Innerhalb der untersuchten Gruppe gab es jedoch Unterschiede, bei denen die Sprachkompetenz eine besonders große Rolle spielte. Tausendpfund: „Sprache ist ein zentraler Bildungsfaktor. Wer zuhause nicht deutsch spricht, hat es schwerer mit dem Wissenserwerb.“ Auch ein Migrationshintergrund kann hinderlich sein: Insbesondere Kinder mit einem türkischen Migrationshintergrund schnitten schlechter ab als Kinder ohne bzw. mit einem anderen Migrationshintergrund: „Bei den Kindern spiegeln sich die Verhältnisse bei den Erwachsenen wider.“

Wichtig sind aber auch die Bildung der Kinder und ihr Lerninteresse.

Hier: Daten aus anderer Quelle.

(** Numbers written with the same count of digits compare as strings
    the way they compare as numbers. *)
Lemma lex_compare_decimal (w : nat) (n1 n2 : N) :
  n1 < 10 ^ N.of_nat w -> n2 < 10 ^ N.of_nat w ->
  lex_compare (decimal w n1) (decimal w n2) = (n1 ?= n2).
Proof.
  revert n1 n2. induction w as [ | w IH]; intros n1 n2 H1 H2.
  - cbn in H1, H2. assert (n1 = 0) by lia. assert (n2 = 0) by lia. subst. reflexivity.
  - rewrite Nat2N.inj_succ, N.pow_succ_r' in H1, H2.
    cbn [decimal].
    rewrite lex_compare_app by (rewrite !decimal_length; reflexivity).
    rewrite IH by (apply N.Div0.div_lt_upper_bound; lia).
    cbn [lex_compare]. rewrite compare_shift.
    replace (match n1 mod 10 ?= n2 mod 10 with Eq => Eq | c => c end)
      with (n1 mod 10 ?= n2 mod 10) by (destruct (n1 mod 10 ?= n2 mod 10); reflexivity).
    rewrite compare_digits by (apply N.mod_lt; discriminate).
    rewrite <- !N.div_mod by discriminate. reflexivity.
Qed.

Lemma lex_compare_hyphen (a b : pystr) :
  lex_compare ([45] ++ a) ([45] ++ b) = lex_compare a b.
Proof. reflexivity. Qed.

Lemma lex_compare_iso_date (y1 m1 d1 y2 m2 d2 : N) :
  y1 < 10000 -> m1 < 100 -> d1 < 100 ->
  y2 < 10000 -> m2 < 100 -> d2 < 100 ->
  lex_compare (iso_date y1 m1 d1) (iso_date y2 m2 d2)
  = (y1 * 10000 + m1 * 100 + d1 ?= y2 * 10000 + m2 * 100 + d2).
Proof.
  intros Hy1 Hm1 Hd1 Hy2 Hm2 Hd2. unfold iso_date.
  rewrite lex_compare_app by (rewrite !decimal_length; reflexivity).
  rewrite lex_compare_decimal by assumption.
  rewrite lex_compare_hyphen.
  rewrite lex_compare_app by (rewrite !decimal_length; reflexivity).
  rewrite lex_compare_decimal by assumption.
  rewrite lex_compare_hyphen.
  rewrite lex_compare_decimal by assumption.
  symmetry.
  destruct (N.compare_spec y1 y2) as [Ey | Ey | Ey];
    [subst y2; destruct (N.compare_spec m1 m2) as [Em | Em | Em];
       [subst m2; destruct (N.compare_spec d1 d2) as [Ed | Ed | Ed] | | ] | | ];
    first [ subst; apply N.compare_refl
          | apply N.compare_lt_iff; lia
          | apply N.compare_gt_iff; lia ].
Qed.

End IsoDates.

(** X22.  The timeline criterion compares two strings, and on dates
    written as [YYYY-MM-DD], with zeros in front, it decides as the
    dates do: with such an availability and such a timeline the
    criterion passes exactly when the date of the availability is not
    after the date of the timeline. *)
Theorem iso_dates_compare_as_dates (c : Campaign) (d : Designer)
    (y1 m1 d1 y2 m2 d2 : N) :
  availability d = Some (iso_date y1 m1 d1) ->
  timeline c = Some (iso_date y2 m2 d2) ->
  (y1 < 10000)%N -> (m1 < 100)%N -> (d1 < 100)%N ->
  (y2 < 10000)%N -> (m2 < 100)%N -> (d2 < 100)%N ->
  timeline_ok c d = true
  <-> (y1 * 10000 + m1 * 100 + d1 <= y2 * 10000 + m2 * 100 + d2)%N.
Proof.
  intros Ha Ht Hy1 Hm1 Hd1 Hy2 Hm2 Hd2.
  unfold timeline_ok. rewrite Ha, Ht.
  change (Str.truthy (iso_date y1 m1 d1)) with true.
  change (Str.truthy (iso_date y2 m2 d2)) with true.
  cbn [andb]. rewrite leb_lex_compare, lex_compare_iso_date by assumption.
  unfold N.le.
  destruct (y1 * 10000 + m1 * 100 + d1 ?= y2 * 10000 + m2 * 100 + d2)%N;
    split; congruence.
Qed.

Lemma iso_dates_compare_as_dates_witness :
  timeline_ok Scenario.campaign (Scenario.designer_with_rate 400) = true
  <-> (2024 * 10000 + 5 * 100 + 1 <= 2024 * 10000 + 6 * 100 + 1)%N.
Proof.
  apply (iso_dates_compare_as_dates Scenario.campaign (Scenario.designer_with_rate 400)
           2024 5 1 2024 6 1);
    reflexivity.
Defined.

(** Without the zeros in front the strings do not compare as the dates:
    June comes before October, and the criterion fails. *)
Example timeline_without_padding :
  Str.leb (lit "2024-6-01") (lit "2024-10-01") = false.
Proof. reflexivity. Qed.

Diese Unterschiede können die Grundschulen offensichtlich nicht ausgleichen, die Kluft zwischen europakundigen und wenig wissenden Kindern nimmt in der Grundschulzeit sogar zu.

Defizite bei der Forschung

Tausendpfund kritisiert: „Die Forschung befasst sich viel zu wenig mit kleineren Kindern. Es muss das Bewusstsein in Politik, Wissenschaft und Schulen geschaffen werden, dass sich gerade in dieser Altersphase demokratische Werte und Normen entwickeln. Europapolitische Bildung muss stärker im Grundschulunterricht verankert werden. So können z.B. aktuelle Ereignisse wie die Europawahlen thematisiert werden, natürlich in der richtigen Form. Spielerisch ist das durchaus möglich.“

Ein Mann blickt in Richtung Kamera Foto: FernUniversität
Markus Tausendpfund

Knapp 40 Prozent der Gesetze des Deutschen Bundestags haben mittlerweile ihren Ursprung in Brüssel, das politische System Deutschlands hat heute neben der nationalstaatlichen auch eine übernationale Komponente. Ohne Grundkenntnisse der Europäischen Union bleibt es daher vielfach unverständlich. Zentrale politische Herausforderungen wie Umweltschutz, Immigration und Arbeitslosigkeit werden auch auf europäischer Ebene diskutiert und bearbeitet. Deshalb muss politische Bildung in der Grundschule auch Grundkonzepte der Staatengemeinschaft vermitteln, um politische Entscheidungsprozesse nicht simplifizierend darzustellen. Ein Kennenlernen der Staatengemeinschaft in der Grundschule kann zudem dazu beitragen, die Unterschiede im Wissensniveau nach Geschlecht, Wohnumfeld und Nationalität zu verringern.